MagViz won an R&D 100 Award in 2009.

Multi-Mode Passive Detection System
Multi-Mode Passive Detection System

What’s in this truck—goods headed to market or a “dirty” bomb?

In 45 seconds, the Multi-Mode Passive Detection System developed by Decision Sciences and Los Alamos National Laboratory can penetrate any heavy shielding on the truck and tell you precisely what is in it without ever having to open it up.

Decision Sciences has successfully deployed portal monitors that use muon tomography at a major seaport for cargo container scanning, as well as other locations under their licensing agreement.

Also, Decision Sciences and Los Alamos received an R&D 100 Award for the MMPDS in 2013.

ODD-EX: Optimal Dynamic Detection of Explosives

Explosive devices take many forms, from various improvised bombs to sophisticated devices used to disperse chemical, biological, or radiological compounds.

A first step toward neutralizing these threats is identification of the nature of the device, preferably from a safe distance. A common goal is 50 meters.

In collaboration with Princeton University, Los Alamos is developing ODD-Ex, a technology that interrogates targets by using a laser. This process excites the molecules of interest, which then give off a signature that can be analyzed.

The challenge is that the hundreds of possible molecules that might be used in explosives must be screened and background signals must be filtered out.

ODD-Ex solves this problem by using femtosecond laser pulses that are shaped so that they excite only the molecules of interest. Signal detection and analysis is done with standard spectrometers.

Proton Radiography
Proton Radiography

Researchers have gained an understanding of the mechanism of thermal explosions and have created a model capturing the stages of the explosion.

Proton radiography (pRad) at the Los Alamos Neutron Scattering Center imaged thermal explosions at high speeds to provide a real-time look at how an explosion unfolds and releases its energy.

Specifically, it is important to know the range of temperature over which ignition may occur and the subsequent power of the explosion. Scientists have developed triggering techniques that synchronize the thermal ignition of the explosive with a radiographic source, making these studies possible.

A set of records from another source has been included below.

(** The space does not depend on pages of memory that are neither its tables nor its frames. *)
Lemma space_frame m m' ms pm used used' g : space tp m ms pm used g → wf_memory m' → used ⊆ used' →
  (∀ p, p ∈ dom pm → m' !! p = m !! p) → (∀ p, p ∈ used → is_Some (m !! p) → is_Some (m' !! p)) → space tp m' ms pm used' g.
Proof.
  intros [T Ht Ha Hn Hi Ho] Hwf Hu Hsame Hmem.
  assert (Hs : ∀ p x, pm !! p = Some x → m' !! p = m !! p) by (intros p x Hx; apply Hsame; by eapply elem_of_dom_2).
  assert (Hm : ∀ v, mapping m' (page_table ms) v = mapping m (page_table ms) v) by (intros v; by apply (outside_mapping m m' _ pm T)).
  split; try done.
  - by apply (outside_tree m).
  - set_solver.
  - intros ar Har. destruct (Ha ar Har) as (Hp & Hl & Hr & Hh). do 3 (split; [done|]).
    apply (held_weaken _ _ _ _ _ _ _ _ _ _ _ Hh); [by intros v _|]. intros v Hv.
    destruct (h_frame _ _ _ _ _ _ _ Hh v Hv) as (? & ? & ? & _). split; [by apply Hu|]. split; [done|]. by apply Hmem.
  - intros v Hv Hnv. rewrite Hm. by apply Ho.
Qed.

(** Neither does what it shows depend on anything but its tables and frames. *)
Lemma view_frame m m' ms pm used g : space tp m ms pm used g → wf_memory m' → (∀ p, p ∈ dom pm → m' !! p = m !! p) →
  m' !! tp = m !! tp → ∀ v, (v ∈ area_pages (areas ms) → m' !! g v = m !! g v) → 0 ≤ vpn v < 2 ^ 27 → page_view m' ms v = page_view m ms v.
Proof.
  intros S Hwf Hsame Ht v Hg Hv. pose proof (sp_tree _ _ _ _ _ _ S) as T.
  assert (Hs : ∀ p x, pm !! p = Some x → m' !! p = m !! p) by (intros p x Hx; apply Hsame; by eapply elem_of_dom_2).
  unfold page_view. rewrite (outside_mapping m m' _ pm T Hwf Hs _ v eq_refl). destruct (decide (v ∈ area_pages (areas ms))) as [Hin|Hin].
  - destruct (space_page _ _ _ _ _ _ S Hin) as (ar & _ & _ & Hp & _ & Hm & _ & _ & _ & Hb). rewrite Hm. cbn [mbind option_bind].
    rewrite PTE_ppn_new by (done || by apply flags_or_V). by rewrite Hg.
  - rewrite (sp_other _ _ _ _ _ _ S v Hv Hin). case_decide; [|done]. cbn [mbind option_bind]. rewrite PTE_ppn_new by done. by rewrite Ht.
Qed.

(** Writing a frame changes the page it is of, and no other. *)
Lemma view_write m ms pm used g f b v : space tp m ms pm used g → f ∉ dom pm → f ≠ tp → wf_page b → 0 ≤ vpn v < 2 ^ 27 → is_Some (m !! f) →
  page_view (<[f := b]> m) ms v = if decide (v ∈ area_pages (areas ms) ∧ g v = f) then option_map (λ x, (x.1, b)) (page_view m ms v) else page_view m ms v.
Proof.
  intros S Hf Ht Hb Hv Hm. assert (S' : space tp (<[f := b]> m) ms pm used g).
  { apply (space_frame m _ _ _ used); [done|apply map_Forall_insert_2; [done|apply (sp_tree _ _ _ _ _ _ S)]|done| |].
    - intros p Hp. apply lookup_insert_ne. by intros ->.
    - intros p _ Hp. destruct (decide (p = f)) as [->|]; [rewrite lookup_insert_eq; by eexists|by rewrite lookup_insert_ne]. }
  destruct (decide (v ∈ area_pages (areas ms))) as [Hin|Hin].
  - destruct (space_page _ _ _ _ _ _ S Hin) as (ar & Ha & Hr & Hp & _ & Hmv & _ & Hnt & _ & Hg).
    destruct (space_page _ _ _ _ _ _ S' Hin) as (ar' & _ & _ & _ & _ & Hmv' & _).
    assert (Emap : mapping (<[f := b]> m) (page_table ms) v = mapping m (page_table ms) v).
    { apply (outside_mapping m _ _ pm (sp_tree _ _ _ _ _ _ S)); [apply (sp_tree _ _ _ _ _ _ S')| |done].
      intros p x Hx. apply lookup_insert_ne. intros ->. apply Hf. by eapply elem_of_dom_2. }
    assert (0 ≤ Z.lor (map_perm ar) PTE_V < 2 ^ 8) by by apply flags_or_V.
    unfold page_view. rewrite Emap, Hmv. cbn [mbind option_bind]. rewrite !PTE_ppn_new, !PTE_flags_new by done.
    destruct (decide (g v = f)) as [<-|Hne].
    + rewrite lookup_insert_eq. destruct Hm as [b0 Hm]. rewrite Hm. by rewrite decide_True.
    + rewrite lookup_insert_ne by done. rewrite decide_False; [done|]. by intros [_ ?].
  - rewrite decide_False by tauto. rewrite (view_other _ _ _ _ _ _ S' Hv Hin), (view_other _ _ _ _ _ _ S Hv Hin). by rewrite lookup_insert_ne.
Qed.
End space.

(** ** [from_existed_user] *)

Section fork.
Context {A : Type} `{FrameAllocatorLaws A}.
Context (sym : Symbols) (tp : PhysPageNum) (Htp : 0 ≤ ppn tp < 2 ^ 44).
Context (Hsym : PhysPageNum_of_addr (PhysAddr_from (strampoline sym)) = Done tp).

(** A new space with the trampoline: at most three frames. *)
Lemma new_space a m free used : fa_inv a free used → wf_memory m →
  (∀ f, f ∈ free → is_Some (m !! f) ∧ 0 ≤ ppn f < 2 ^ 44) → (3 ≤ size free)%nat →
  ∃ ms0 mm0 ms a' m' path free' used',
    new_bare (mkMm a m) = Done (ms0, mm0) ∧ map_trampoline sym mm0 ms0 = Done (ms, mkMm a' m') ∧ areas ms = [] ∧
    pt_state a' m' (root_ppn (page_table ms)) (pt_frames (page_table ms)) path free' used' ∧
    kept m m' free ∅ path ∧ free' ⊆ free ∧ used ⊆ used' ∧ used' ∪ free' = used ∪ free ∧ (size free ≤ size free' + 3)%nat ∧
    ∀ v, 0 ≤ vpn v < 2 ^ 27 → mapping m' (page_table ms) v =
      if decide (v = TRAMPOLINE_VPN) then Some (PTE_new tp (Z.lor (Z.lor PTE_R PTE_X) PTE_V)) else None.
Proof.
  intros I Hwf Hfree Hsz. unfold new_bare. cbn [mm_alloc mm_mem].
  destruct (PageTable_new_spec a m free used I Hwf) as (pt & a1 & m1 & Hnew & S1 & Hroot & Hm1 & Hnone); [lia|done|].
  rewrite Hnew, outcome_bind_Done. cbn [mret outcome_ret]. eexists _, _. set (ms0 := mkMemorySet pt []).
  pose proof (PageTable_map_spec a1 m1 pt _ _ _ TRAMPOLINE_VPN tp (Z.lor PTE_R PTE_X) S1) as Hm. rewrite Hnone in Hm by (cbn; lia).
  assert (Hs1 : size (free ∖ {[root_ppn pt]}) = (size free - 1)%nat) by (rewrite size_difference, size_singleton by set_solver; done).
  destruct Hm as (pt2 & a2 & m2 & path2 & free2 & used2 & Hmap & _ & S2 & Hm2 & Hf2 & Hsub & Hun & [Hus _] & _ & Hd2 & Hc); [done|done|done|lia|].
  exists (mkMemorySet pt2 []), a2, m2, path2, free2, used2. split; [done|]. split.
  { unfold map_trampoline. change (VirtPageNum_of_addr (VirtAddr_from TRAMPOLINE)) with (Done TRAMPOLINE_VPN). rewrite outcome_bind_Done.
    rewrite Hsym, outcome_bind_Done. unfold pt_map. cbn [mm_alloc mm_mem page_table ms0]. rewrite Hmap. done. }
  split; [done|]. split; [exact S2|]. split; [|split; [set_solver|split; [set_solver|split; [|split; [lia|]]]]].
  - intros p Hp _. assert (Hne : p ≠ root_ppn pt) by congruence. split.
    + rewrite Hf2; [by apply Hm1|set_solver|by rewrite lookup_singleton_ne].
    + apply not_elem_of_dom. intros Hin%Hd2. set_solver.
  - rewrite Hun. by apply take_one.
  - intros v Hv. cbn [page_table]. rewrite Hm2 by done. by rewrite Hnone.
Qed.

(** The areas of a space can be copied. *)
Lemma space_source m us ps used g free : space tp m us ps used g → free ## used →
  source m (page_table us) ps g free ∅ (areas us).
Proof.
  intros S Hd. split; [apply S| |intros ar Ha|intros ar v Ha Hv|apply S].
  - intros p Hp. split; [|apply lookup_empty]. intros Hf. apply (Hd p); [done|]. by apply (sp_tables _ _ _ _ _ _ S).
  - destruct (sp_area _ _ _ _ _ _ S ar Ha) as (Hp & Hl & Hr & Hh). split; [apply Hh|]. do 2 (split; [done|]). lia.
  - destruct (sp_area _ _ _ _ _ _ S ar Ha) as (_ & _ & _ & Hh). split; [by apply Hh|]. destruct (h_frame _ _ _ _ _ _ _ Hh v Hv) as (Hu & _ & Hm & Hb).
    split; [intros Hf; by apply (Hd (g v))|]. split; [apply lookup_empty|done].
Qed.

Remote-Sensing Instruments

Los Alamos is developing and fielding new types of remote-sensing instruments designed to detect spectral or optical signatures of importance in proliferation detection and other applications such as battlefield threats and intelligence gathering.

We use the latest technology in data acquisition and geographical information systems to execute field campaigns with high efficiency and enable the rapid transformation of sensor data to intelligence assessment, in some cases in near real time.

Theoretical research is aimed at developing detection algorithms (for gas chemicals, solid materials, and others) to extract signals from high levels of background clutter, using both conventional techniques based on matched filtering and machine learning methods to improve detection under specialized conditions.

We also make optimal use of chemical and physical intuition to identify new signatures for proliferation activity, which feeds back into instrument design.

VAST: Video Analysis and Search Technology

Los Alamos has developed and implemented a groundbreaking technology known as VAST, which has innumerable applications that range from manufacturing surety and healthcare diagnostics to explosives detection.

VAST is a deep learning machine vision platform that employs sparsely coded hierarchical and lateral linkages within a neural network modeled on the human neuro-visual system.

Although it has been specifically trained on visual/pixel data in many instances, the VAST platform can be configured for training on any available data set.

The more training data that VAST consumes, the better it becomes at identifying patterns, detecting objects, mitigating risk, and solving problems for its end users.